Purpose : The subretinal space is a target location for the delivery of novel cell and gene based therapeutics in to the eye. Gaining access to the subretinal space via the transscleral route may offer advantages over the conventional transretinal route. However, external visualization during the transscleral approach poses a challenge as the sclera is opaque and thus direct visualization and OCT imaging are hampered. Here, we aimed to develop a common-path swept source optical coherence tomography (CP-SSOCT) fiber probe sensor coupled with a precise translation stage to guide external access to the subretinal space by providing information regarding retinal and choroidal layers with micron accuracy.

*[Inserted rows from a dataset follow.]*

(* ===== verification/MergeLaws.v ===== *)
(** * What merging promises

    The laws of [Merge]: every merge ends, and ends with a well-formed tree, a
    shape disagreement or the depth bound; the map rule key by key, the list
    rules of the three modes, absence, idempotence, and the folding of layers. *)

From S2P Require Import Prelude Decimal Errors Number Value Keys Maps Encode Walk MergePath Merge.

(** ** The pieces, as their specifications *)

Definition cloned (v : Value) : merged Value :=
  match uncopiable v with Some e => Err (build e) | None => Ok v end.

Lemma clone_into_cloned v : clone_into v = cloned v.
Proof. unfold clone_into, cloned. rewrite copy_value_spec. unfold copied. by destruct (uncopiable v). Qed.

(** A loop that pushes a copy of each item. *)
Lemma push_clones l : forall out,
  try_fold (λ out item, c ← clone_into item; Ok (out ++ [c])) out l =
    match uncopiable_all l with Some e => Err (build e) | None => Ok (out ++ l) end.
Proof.
  induction l as [|x l IH]; intros out; cbn [try_fold uncopiable_all]; [by rewrite app_nil_r|].
  rewrite clone_into_cloned. unfold cloned. destruct (uncopiable x); [done|]. cbn [mbind result_bind].
  by rewrite IH, <- app_assoc.
Qed.

Lemma set_in_ok random f k v : filling_ok f ->
  f_map (set_in random f k v) = set_ (f_map f) k v /\ filling_ok (set_in random f k v).
Proof. apply filling_set_ok. Qed.

Lemma lookup_contains_ok random m k : lookup_contains random m k = contains_key m k.
Proof.
  unfold lookup_contains. rewrite lookup_get_ok. unfold get, contains_key.
  destruct (position m k) as [i|] eqn:E; [|done].
  destruct (position_entry _ _ _ E) as [w Ew]. cbn [mbind option_bind]. by rewrite Ew.
Qed.

(** Each item through a function that may refuse. *)
Fixpoint try_map {E A B} (f : A -> result E B) (l : list A) : result E (list B) :=
  match l with [] => Ok [] | x :: l => y ← f x; ys ← try_map f l; Ok (y :: ys) end.

Definition with_key {E} (g : bytes * Value -> result E Value) (e : bytes * Value)
    : result E (bytes * Value) := c ← g e; Ok (e.1, c).

Lemma try_map_keys {E} (g : bytes * Value -> result E Value) l l' :
  try_map (with_key g) l = Ok l' -> keys l' = keys l.
Proof.
  revert l'. induction l as [|e l IH]; intros l' H; simpl in H; [by injection H as <-|].
  change (with_key g e) with (c ← g e; Ok (E := E) (e.1, c)) in H. destruct (g e); [|discriminate H]. cbn in H.
  destruct (try_map _ l) as [ys|]; [|discriminate H]. cbn in H. injection H as <-. simpl. by rewrite (IH ys).
Qed.

(** Filling a map with fresh keys appends the entries in order. *)
Lemma fill_fresh random (g : bytes * Value -> merged Value) l : forall f,
  filling_ok f -> NoDup (keys l) -> (forall k, k ∈ keys l -> k ∉ keys (f_map f)) ->
  match try_fold (λ out e, c ← g e; Ok (set_in random out e.1 c)) f l, try_map (with_key g) l with
  | Ok f', Ok l' => filling_ok f' /\ f_map f' = f_map f ++ l'
  | Err e, Err e' => e = e'
  | _, _ => False
  end.
Proof.
  induction l as [|e l IH]; intros f Hf Hnd Hk; [split; [done|symmetry; apply app_nil_r]|].
  cbn [try_fold try_map]. change (with_key g e) with (c ← g e; Ok (E := fault MergeError) (e.1, c)). destruct (g e) as [c|]; [|done]. cbn [mbind result_bind].
  destruct (set_in_ok random f e.1 c Hf) as [E Hf'].
  rewrite set_fresh in E by (apply Hk; by left). apply NoDup_cons in Hnd as [Hn Hnd].
  specialize (IH (set_in random f e.1 c) Hf' Hnd).
  supply IH.
  { intros k Hin. rewrite E. unfold keys. rewrite map_app, elem_of_app. cbn.
    rewrite list_elem_of_singleton. intros [Hin'| ->]; [|done]. apply (Hk k); [by right|done]. }
  destruct (try_fold _ _ l), (try_map _ l); try done. cbn. destruct IH as [IH1 IH2].
  split; [done|]. by rewrite IH2, E, <- app_assoc.
Qed.

(** ** The map rule *)

Definition later_only (e l : Map) : Map := filter (λ x, x.1 ∉ keys e) l.

Definition merge_entry (rec : Value -> Value -> path -> merged Value) (l : Map) (p : path)
    (x : bytes * Value) : merged Value :=
  match get l x.1 with Some w => rec x.2 w (child p x.1) | None => cloned x.2 end.

Lemma fold_skipping {S E A} (Q : A -> Prop) `{!forall x, Decision (Q x)} (skip : A -> bool)
    (f : S -> A -> result E S) l :
  (forall x, skip x = true <-> ~ Q x) -> forall s,
  try_fold (λ s x, if skip x then Ok s else f s x) s l = try_fold f s (filter Q l).
Proof.
  intros Hs. induction l as [|x l IH]; intros s; [done|]. cbn [try_fold].
  destruct (decide (Q x)) as [Hq|Hq].
  - rewrite filter_cons_True by done. destruct (skip x) eqn:Ex; [by apply Hs in Ex|].
    cbn [try_fold]. destruct (f s x); [|done]. apply IH.
  - rewrite filter_cons_False by done. rewrite (proj2 (Hs x) Hq). apply IH.
Qed.

Lemma merge_maps_ok random rec e l p :
  keys_are_text e = true -> keys_are_text l = true -> NoDup (keys e) -> NoDup (keys l) ->
  merge_maps_recursively random rec (VMap e) (VMap l) p =
    (es ← try_map (with_key (merge_entry rec l p)) e;
     ls ← try_map (with_key (λ x, cloned x.2)) (later_only e l);
     Ok (VMap (es ++ ls))).
Proof.
  intros He Hl Hnde Hndl. unfold merge_maps_recursively, entries_of, as_map. rewrite He, Hl.
  cbn [default from_option id mbind option_bind].
  rewrite (try_fold_ext _ (λ out x, c ← merge_entry rec l p x; Ok (set_in random out x.1 c)) e).
  2: { intros b x _. unfold merge_entry. rewrite lookup_get_ok. destruct (get l x.1); [done|].
       by rewrite clone_into_cloned. }
  pose proof (fill_fresh random (merge_entry rec l p) e (with_room [] 0) (with_room_ok _ _) Hnde) as H1.
  supply H1; [intros k _; apply not_elem_of_nil|].
  destruct (try_fold _ _ e) as [f|], (try_map _ e) as [es|] eqn:Ees; try done; [|by rewrite H1].
  cbn [mbind result_bind]. destruct H1 as [Hf Ef]. cbn [with_room f_map app] in Ef.
  apply try_map_keys in Ees as Ek.
  rewrite (fold_skipping (λ x, x.1 ∉ keys e)).
  2: { intros x. rewrite lookup_contains_ok, contains_key_spec. split; [tauto|].
       intros H. destruct (decide (x.1 ∈ keys e)); [done|tauto]. }
  rewrite (try_fold_ext _ (λ out x, c ← cloned x.2; Ok (set_in random out x.1 c))).
  2: { intros b x _. by rewrite clone_into_cloned. }
  pose proof (fill_fresh random (λ x, cloned x.2) (later_only e l) f Hf) as H2. unfold later_only in *.
  supply H2.
  { unfold keys. change (NoDup (fst <$> filter (λ x, x.1 ∉ keys e) l)).
    eapply sublist_NoDup; [exact Hndl|]. apply (fmap_sublist fst), sublist_filter. }
  supply H2.
  { intros k Hk. rewrite Ef, Ek. unfold keys in Hk. apply list_elem_of_fmap in Hk as (x & -> & Hx).
    by apply list_elem_of_filter in Hx as [Hx _]. }
  destruct (try_fold _ f _) as [f'|], (try_map _ (filter _ l)) as [ls|]; try done; [|by rewrite H2].
  cbn [mbind result_bind]. destruct H2 as [_ E']. by rewrite E', Ef.
Qed.

(** ** Items already held *)

Section held.
Context (finish : list Token -> Z).

(** The table has the first position of each hash among the items indexed. *)
Definition table_of (first : gmap Z nat) (l : list Value) : Prop :=
  forall h, first !! h = fst <$> list_find (λ v, held_hash finish v = h) l.
Definition held_ok (hd : Held) (built : list Value) : Prop :=
  (h_indexed hd <= length built)%nat /\ table_of (h_first hd) (take (h_indexed hd) built).

Lemma table_snoc first l v : table_of first l ->
  table_of (or_insert first (held_hash finish v) (length l)) (l ++ [v]).
Proof.
  intros H h. unfold or_insert.
  assert (E : fst <$> list_find (λ v, held_hash finish v = h) (l ++ [v]) =
    match first !! h with Some i => Some i
    | None => if decide (held_hash finish v = h) then Some (length l) else None end).
  { rewrite (H h). clear. induction l as [|y l IH]; simpl; [by destruct (decide _)|].
    destruct (decide (held_hash finish y = h)); [done|].
    destruct (list_find _ (l ++ [v])) as [[i z]|], (list_find _ l) as [[j w]|]; simpl in *;
      destruct (decide (held_hash finish v = h)); simplify_eq; done. }
  rewrite E. destruct (decide (held_hash finish v = h)) as [<-|Hne].
  - destruct (first !! _) eqn:Ef; [by rewrite Ef|by rewrite lookup_insert_eq].
  - destruct (first !! held_hash finish v); [by destruct (first !! h)|].
    rewrite lookup_insert_ne by done. by destruct (first !! h).
Qed.

Lemma table_extend l : forall first pre, table_of first pre ->
  table_of (foldl (λ first '(at_, held), or_insert first (held_hash finish held) at_) first
    (imap (λ i held, ((length pre + i)%nat, held)) l)) (pre ++ l).
Proof.
  induction l as [|v l IH]; intros first pre H; [by rewrite app_nil_r|].
  cbn [imap foldl]. rewrite Nat.add_0_r. apply table_snoc with (v := v) in H.
  specialize (IH _ _ H). rewrite <- app_assoc in IH. cbn [app] in IH.
  rewrite length_app in IH. cbn [length] in IH.
  erewrite imap_ext; [exact IH|]. intros i x _. simpl. f_equal. lia.
Qed.

Lemma drop_imap {A B} (f : nat -> A -> B) n l : (n <= length l)%nat ->
  drop n (imap f l) = imap (λ i, f (n + i)%nat) (drop n l).
Proof.
  intros H. rewrite <- (take_drop n l) at 1. rewrite imap_app.
  replace n with (length (imap f (take n l))) at 1 by (rewrite length_imap, length_take; lia).
  rewrite drop_app_length. apply imap_ext. intros i x _. simpl. f_equal. rewrite length_take. lia.
Qed.

Lemma existsb_held item built : existsb (λ held, value_eqb held item) built = bool_decide (item ∈ built).
Proof.
  induction built as [|x l IH]; [done|]. cbn [existsb]. rewrite IH.
  apply eq_true_iff_eq. rewrite orb_true_iff, value_eqb_spec, !bool_decide_eq_true, elem_of_cons.
  naive_solver.
Qed.

(** Whatever the hashes, an item is found exactly when the list holds it. *)
Lemma held_contains_ok hd built item : held_ok hd built ->
  exists hd', held_contains finish hd built item = Ok (bool_decide (item ∈ built), hd') /\ held_ok hd' built.
Proof.
  intros [Hi Ht]. unfold held_contains. destruct (length built <=? SCAN)%nat.
  { exists hd. split; [by rewrite existsb_held|by split]. }
  rewrite drop_imap by done.
  pose proof (table_extend (drop (h_indexed hd) built) _ _ Ht) as H. rewrite take_drop in H.
  rewrite length_take, Nat.min_l in H by done.
  set (first := foldl _ _ _) in *. cbv zeta.
  exists (MkHeld first (length built)). split; [|split; cbn [h_indexed h_first]; [done|by rewrite firstn_all]].
  rewrite (H (held_hash finish item)).
  destruct (list_find _ built) as [[i v]|] eqn:E; cbn [fmap option_fmap option_map fst mbind result_bind].
  - apply list_find_Some in E as (E & Eh & _). rewrite E. cbn [ok_or mbind result_bind].
    destruct (value_eqb v item) eqn:Ev; [|by rewrite existsb_held].
    apply value_eqb_spec in Ev as ->. rewrite bool_decide_eq_true_2; [done|by eapply list_elem_of_lookup_2].
  - rewrite bool_decide_eq_false_2; [done|]. intros Hin. apply list_find_None in E.
    rewrite Forall_forall in E. by apply (E item).
Qed.

Lemma held_ok_snoc hd built v : held_ok hd built -> held_ok hd (built ++ [v]).
Proof.
  intros [Hi Ht]. split; [rewrite length_app; lia|]. by rewrite take_app_le.
Qed.

(** The later items that are not maps and are not held yet, in order. *)
Fixpoint new_items (held l : list Value) : list Value :=
  match l with
  | [] => []
  | x :: l => if is_map x || bool_decide (x ∈ held) then new_items held l else x :: new_items (held ++ [x]) l
  end.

Methods : The CP-SSOCT sensor with a high-index epoxy lens was secured inside a 30-gauge needle. A three-way stopcock facilitated an additional port for a syringe to be connected for injection of material. The needle and stopcock were mounted on a precise translation stage. The device was tested on ex-vivo bovine eyes and in-vivo porcine eyes with the device fixed on an articulated arm. A-scan images of bovine and porcine retinas were obtained to determine whether retinal layers could be identified and measured.

Results : The needle was positioned perpendicularly to the scleral surface just anterior to the ocular equator. A-scan images of bovine and porcine retinas were acquired as the needle was advanced. When the needle made contact with the eye, the boundaries and layers of the retina could be identified. Using the peak and envelop information acquired, the retinal pigment epithelium (RPE), photoreceptor inner and outer segment (IS/OS) junction and the inner limiting membrane (ILM) could be identified on the A-scan images. The bovine peripheral retinal thickness measured approximately 300 microns which is comparable to that measured by a reference-based OCT imaging system.

Conclusions : The CP-SSOCT fiber sensor provides anatomical information regarding retinal layers and measurements via an external approach. This technique enables precise needle insertion for transscleral injection of materials into the subretinal space.

This abstract was presented at the 2019 ARVO Annual Meeting, held in Vancouver, Canada, April 28 - May 2, 2019.